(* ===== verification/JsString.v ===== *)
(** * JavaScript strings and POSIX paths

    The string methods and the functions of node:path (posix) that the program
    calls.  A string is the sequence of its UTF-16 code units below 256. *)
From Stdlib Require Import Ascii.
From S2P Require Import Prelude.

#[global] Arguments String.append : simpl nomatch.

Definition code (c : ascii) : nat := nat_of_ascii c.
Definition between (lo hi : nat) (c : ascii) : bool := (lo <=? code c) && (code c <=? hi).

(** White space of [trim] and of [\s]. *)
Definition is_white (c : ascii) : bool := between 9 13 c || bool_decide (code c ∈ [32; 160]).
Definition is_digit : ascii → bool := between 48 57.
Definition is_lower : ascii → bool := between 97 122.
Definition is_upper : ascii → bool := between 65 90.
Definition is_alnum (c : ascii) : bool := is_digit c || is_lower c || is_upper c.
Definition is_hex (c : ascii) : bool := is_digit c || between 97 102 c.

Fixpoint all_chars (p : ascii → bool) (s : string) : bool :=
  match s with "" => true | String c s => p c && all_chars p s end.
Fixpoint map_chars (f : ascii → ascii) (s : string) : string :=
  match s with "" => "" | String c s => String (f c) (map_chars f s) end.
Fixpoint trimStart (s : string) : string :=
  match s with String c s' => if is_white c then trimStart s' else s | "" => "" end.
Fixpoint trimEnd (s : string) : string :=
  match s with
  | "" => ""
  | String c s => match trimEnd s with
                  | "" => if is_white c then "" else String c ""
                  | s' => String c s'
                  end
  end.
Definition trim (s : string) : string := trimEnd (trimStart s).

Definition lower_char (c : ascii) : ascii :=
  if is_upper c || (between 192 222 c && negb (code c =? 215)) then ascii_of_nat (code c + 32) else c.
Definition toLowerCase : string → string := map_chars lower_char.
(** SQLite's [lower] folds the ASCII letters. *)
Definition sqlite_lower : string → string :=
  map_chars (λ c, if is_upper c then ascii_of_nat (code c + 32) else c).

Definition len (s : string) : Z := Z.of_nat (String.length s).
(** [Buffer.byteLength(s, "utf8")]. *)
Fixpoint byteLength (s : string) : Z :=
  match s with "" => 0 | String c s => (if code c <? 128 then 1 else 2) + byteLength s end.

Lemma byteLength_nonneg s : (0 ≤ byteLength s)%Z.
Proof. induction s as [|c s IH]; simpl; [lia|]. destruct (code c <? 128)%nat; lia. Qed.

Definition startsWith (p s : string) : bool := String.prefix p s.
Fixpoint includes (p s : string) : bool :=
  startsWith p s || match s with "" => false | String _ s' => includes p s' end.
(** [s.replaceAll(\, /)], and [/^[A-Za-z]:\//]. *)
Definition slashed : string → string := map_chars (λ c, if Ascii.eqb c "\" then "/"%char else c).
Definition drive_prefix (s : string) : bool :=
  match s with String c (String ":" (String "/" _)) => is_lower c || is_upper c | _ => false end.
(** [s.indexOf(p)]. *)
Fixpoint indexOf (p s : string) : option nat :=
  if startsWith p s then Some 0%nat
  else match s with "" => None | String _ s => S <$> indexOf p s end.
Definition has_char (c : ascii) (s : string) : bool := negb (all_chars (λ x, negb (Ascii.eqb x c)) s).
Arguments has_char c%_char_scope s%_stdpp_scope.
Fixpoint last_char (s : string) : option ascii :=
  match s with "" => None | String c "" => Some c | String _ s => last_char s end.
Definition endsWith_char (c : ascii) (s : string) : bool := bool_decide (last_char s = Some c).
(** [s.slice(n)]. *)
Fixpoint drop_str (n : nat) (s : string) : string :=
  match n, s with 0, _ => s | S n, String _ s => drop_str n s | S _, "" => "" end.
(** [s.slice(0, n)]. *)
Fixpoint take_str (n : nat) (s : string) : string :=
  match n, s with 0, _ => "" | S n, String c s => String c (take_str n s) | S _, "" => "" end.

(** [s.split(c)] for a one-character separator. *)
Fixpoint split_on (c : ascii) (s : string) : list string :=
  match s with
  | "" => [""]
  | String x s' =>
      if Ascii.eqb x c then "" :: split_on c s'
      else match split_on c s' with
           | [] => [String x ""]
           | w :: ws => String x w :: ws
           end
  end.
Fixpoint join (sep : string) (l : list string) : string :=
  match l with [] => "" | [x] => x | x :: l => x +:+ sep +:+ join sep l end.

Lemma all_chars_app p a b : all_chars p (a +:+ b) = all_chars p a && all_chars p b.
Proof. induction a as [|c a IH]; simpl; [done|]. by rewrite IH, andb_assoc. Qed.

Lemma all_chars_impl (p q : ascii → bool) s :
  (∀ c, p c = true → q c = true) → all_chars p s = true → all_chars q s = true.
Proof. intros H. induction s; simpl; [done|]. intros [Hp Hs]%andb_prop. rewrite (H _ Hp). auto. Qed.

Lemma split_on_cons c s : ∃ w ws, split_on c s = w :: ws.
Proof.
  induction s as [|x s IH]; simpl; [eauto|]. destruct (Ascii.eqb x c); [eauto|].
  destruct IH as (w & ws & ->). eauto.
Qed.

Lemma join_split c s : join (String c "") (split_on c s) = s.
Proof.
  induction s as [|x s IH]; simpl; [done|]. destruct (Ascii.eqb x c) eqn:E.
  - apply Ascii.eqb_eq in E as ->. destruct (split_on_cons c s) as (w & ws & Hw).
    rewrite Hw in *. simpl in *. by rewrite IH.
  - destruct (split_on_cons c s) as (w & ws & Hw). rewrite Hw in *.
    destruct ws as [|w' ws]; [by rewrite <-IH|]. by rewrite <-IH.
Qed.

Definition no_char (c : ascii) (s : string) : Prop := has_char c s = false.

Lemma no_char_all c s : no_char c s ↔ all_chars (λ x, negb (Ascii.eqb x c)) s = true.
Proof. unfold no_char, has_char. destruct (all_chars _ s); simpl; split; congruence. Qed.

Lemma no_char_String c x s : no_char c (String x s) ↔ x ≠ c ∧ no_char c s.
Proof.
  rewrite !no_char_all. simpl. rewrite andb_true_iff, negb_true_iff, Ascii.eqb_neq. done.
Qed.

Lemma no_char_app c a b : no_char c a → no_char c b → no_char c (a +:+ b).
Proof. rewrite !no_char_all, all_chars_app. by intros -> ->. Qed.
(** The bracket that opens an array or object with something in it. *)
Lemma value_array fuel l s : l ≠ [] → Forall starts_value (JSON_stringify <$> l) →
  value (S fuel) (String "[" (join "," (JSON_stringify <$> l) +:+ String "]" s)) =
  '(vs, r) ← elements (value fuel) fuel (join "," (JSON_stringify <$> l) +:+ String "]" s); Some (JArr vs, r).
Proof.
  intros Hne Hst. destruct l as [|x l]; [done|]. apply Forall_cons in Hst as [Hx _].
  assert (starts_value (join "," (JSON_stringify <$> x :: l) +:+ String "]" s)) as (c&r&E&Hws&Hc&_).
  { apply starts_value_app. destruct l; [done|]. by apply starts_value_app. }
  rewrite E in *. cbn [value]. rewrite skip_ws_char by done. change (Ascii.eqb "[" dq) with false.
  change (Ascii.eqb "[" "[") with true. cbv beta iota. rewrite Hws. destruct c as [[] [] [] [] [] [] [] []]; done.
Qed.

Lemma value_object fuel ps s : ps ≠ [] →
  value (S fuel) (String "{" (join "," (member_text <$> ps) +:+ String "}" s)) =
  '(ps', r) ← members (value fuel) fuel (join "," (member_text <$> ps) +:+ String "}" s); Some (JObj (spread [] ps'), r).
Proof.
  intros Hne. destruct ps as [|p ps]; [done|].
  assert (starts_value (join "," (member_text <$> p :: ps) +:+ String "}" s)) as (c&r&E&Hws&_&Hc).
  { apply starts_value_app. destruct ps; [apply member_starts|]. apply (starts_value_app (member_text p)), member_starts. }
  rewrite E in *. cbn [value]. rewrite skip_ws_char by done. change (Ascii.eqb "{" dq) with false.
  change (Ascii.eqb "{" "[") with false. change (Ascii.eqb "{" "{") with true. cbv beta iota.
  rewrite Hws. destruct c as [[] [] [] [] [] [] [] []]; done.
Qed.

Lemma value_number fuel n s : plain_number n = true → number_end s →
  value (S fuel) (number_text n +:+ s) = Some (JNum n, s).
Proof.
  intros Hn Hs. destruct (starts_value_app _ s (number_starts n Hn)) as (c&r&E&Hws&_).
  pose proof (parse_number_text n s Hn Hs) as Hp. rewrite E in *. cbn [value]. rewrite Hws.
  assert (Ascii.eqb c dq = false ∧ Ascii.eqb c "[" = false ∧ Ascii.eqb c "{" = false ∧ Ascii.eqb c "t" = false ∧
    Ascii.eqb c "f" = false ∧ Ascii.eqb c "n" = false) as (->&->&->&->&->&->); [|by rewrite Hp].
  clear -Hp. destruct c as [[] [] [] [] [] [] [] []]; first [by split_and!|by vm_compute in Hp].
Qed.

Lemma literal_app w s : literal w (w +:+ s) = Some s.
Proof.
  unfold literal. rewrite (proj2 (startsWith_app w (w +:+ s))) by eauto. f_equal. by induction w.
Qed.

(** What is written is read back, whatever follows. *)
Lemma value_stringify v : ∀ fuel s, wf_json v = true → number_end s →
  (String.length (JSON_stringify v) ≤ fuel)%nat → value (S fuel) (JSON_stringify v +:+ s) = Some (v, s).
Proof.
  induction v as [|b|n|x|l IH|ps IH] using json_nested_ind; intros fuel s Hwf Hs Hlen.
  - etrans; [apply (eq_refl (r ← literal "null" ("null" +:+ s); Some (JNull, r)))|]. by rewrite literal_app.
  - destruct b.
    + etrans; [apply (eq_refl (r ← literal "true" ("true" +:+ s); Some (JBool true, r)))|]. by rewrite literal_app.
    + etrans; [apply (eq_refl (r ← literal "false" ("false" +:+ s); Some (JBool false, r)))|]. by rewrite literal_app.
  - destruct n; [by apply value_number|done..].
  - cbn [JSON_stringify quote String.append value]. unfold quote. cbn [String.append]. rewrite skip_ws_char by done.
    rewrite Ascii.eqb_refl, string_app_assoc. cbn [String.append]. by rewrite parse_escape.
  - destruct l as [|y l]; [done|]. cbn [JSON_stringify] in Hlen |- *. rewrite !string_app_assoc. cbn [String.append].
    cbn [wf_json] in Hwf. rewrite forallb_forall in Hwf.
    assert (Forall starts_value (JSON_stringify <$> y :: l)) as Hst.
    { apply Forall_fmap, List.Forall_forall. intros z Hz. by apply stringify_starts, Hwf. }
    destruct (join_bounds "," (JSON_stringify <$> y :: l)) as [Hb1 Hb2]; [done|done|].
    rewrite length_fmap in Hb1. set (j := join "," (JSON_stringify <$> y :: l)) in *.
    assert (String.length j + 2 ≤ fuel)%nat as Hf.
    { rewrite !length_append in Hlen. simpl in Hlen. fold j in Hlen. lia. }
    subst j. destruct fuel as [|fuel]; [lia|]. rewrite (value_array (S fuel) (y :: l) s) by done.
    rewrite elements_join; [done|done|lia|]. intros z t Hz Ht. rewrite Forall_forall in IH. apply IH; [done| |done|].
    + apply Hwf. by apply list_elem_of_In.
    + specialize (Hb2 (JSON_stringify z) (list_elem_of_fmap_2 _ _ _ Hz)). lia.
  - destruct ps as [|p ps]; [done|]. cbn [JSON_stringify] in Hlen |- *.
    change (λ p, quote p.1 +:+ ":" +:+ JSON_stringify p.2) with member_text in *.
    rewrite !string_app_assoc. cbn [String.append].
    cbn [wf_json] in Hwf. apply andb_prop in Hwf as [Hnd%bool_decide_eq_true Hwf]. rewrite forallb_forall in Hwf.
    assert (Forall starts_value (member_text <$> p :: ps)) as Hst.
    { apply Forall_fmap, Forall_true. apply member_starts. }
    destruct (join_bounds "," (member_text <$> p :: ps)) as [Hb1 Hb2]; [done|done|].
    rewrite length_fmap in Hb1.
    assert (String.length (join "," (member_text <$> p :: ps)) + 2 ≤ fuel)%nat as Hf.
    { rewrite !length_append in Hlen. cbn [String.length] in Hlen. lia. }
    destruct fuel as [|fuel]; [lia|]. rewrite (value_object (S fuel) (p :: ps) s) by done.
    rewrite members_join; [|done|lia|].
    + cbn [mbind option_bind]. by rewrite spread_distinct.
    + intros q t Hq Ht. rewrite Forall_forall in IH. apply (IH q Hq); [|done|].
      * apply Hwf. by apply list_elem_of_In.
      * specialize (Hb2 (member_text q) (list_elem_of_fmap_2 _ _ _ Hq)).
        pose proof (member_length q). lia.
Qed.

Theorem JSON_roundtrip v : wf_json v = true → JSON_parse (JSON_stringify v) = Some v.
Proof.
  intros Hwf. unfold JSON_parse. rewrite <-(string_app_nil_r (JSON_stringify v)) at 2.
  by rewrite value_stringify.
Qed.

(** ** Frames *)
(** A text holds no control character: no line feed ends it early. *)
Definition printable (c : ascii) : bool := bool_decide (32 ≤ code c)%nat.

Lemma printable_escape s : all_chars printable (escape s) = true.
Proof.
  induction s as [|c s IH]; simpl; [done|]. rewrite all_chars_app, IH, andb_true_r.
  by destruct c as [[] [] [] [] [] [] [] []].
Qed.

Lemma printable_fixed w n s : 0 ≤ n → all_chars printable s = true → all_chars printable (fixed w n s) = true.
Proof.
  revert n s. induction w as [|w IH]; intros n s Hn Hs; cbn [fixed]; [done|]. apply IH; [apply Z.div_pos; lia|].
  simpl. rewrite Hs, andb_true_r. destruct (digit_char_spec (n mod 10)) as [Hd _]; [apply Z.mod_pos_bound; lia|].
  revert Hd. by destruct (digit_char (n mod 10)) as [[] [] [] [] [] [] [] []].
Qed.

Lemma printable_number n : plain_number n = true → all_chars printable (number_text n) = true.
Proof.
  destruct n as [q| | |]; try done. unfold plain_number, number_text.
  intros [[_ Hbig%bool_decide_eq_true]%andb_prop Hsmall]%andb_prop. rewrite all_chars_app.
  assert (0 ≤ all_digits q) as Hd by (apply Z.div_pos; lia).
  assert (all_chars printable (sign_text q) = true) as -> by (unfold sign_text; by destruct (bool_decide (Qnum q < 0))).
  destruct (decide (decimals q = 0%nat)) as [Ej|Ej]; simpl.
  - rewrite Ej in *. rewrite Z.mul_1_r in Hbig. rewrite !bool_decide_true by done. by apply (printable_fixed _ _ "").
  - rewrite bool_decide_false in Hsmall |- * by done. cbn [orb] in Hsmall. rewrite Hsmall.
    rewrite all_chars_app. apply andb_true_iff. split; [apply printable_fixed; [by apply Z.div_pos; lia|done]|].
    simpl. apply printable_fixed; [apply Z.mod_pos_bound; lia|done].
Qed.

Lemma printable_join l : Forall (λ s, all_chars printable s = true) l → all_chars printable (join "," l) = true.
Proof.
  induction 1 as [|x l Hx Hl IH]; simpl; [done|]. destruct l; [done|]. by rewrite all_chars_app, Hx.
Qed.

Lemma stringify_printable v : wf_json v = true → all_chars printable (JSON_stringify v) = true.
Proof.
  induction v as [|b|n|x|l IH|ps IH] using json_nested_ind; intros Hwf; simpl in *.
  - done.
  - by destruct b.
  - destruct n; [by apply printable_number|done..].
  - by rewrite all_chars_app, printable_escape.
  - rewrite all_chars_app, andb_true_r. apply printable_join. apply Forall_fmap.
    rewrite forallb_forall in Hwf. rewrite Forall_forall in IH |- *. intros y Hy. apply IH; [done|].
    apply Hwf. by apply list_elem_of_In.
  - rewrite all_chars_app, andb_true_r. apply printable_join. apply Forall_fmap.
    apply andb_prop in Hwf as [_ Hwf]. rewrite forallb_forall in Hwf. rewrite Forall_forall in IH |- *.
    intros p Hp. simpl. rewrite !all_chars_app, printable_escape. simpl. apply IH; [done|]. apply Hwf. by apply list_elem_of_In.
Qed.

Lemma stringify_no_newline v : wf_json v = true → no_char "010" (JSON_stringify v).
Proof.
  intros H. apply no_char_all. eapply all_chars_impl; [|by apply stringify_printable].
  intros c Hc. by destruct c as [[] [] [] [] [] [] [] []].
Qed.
----
◆ PROMPT
Go through the entries and filter for lines holding the word "specialize"; copy each match.

◆ ANSWER TO THE EXERCISE
    + specialize (Hb2 (JSON_stringify z) (list_elem_of_fmap_2 _ _ _ Hz)). lia.
      * specialize (Hb2 (member_text q) (list_elem_of_fmap_2 _ _ _ Hq)).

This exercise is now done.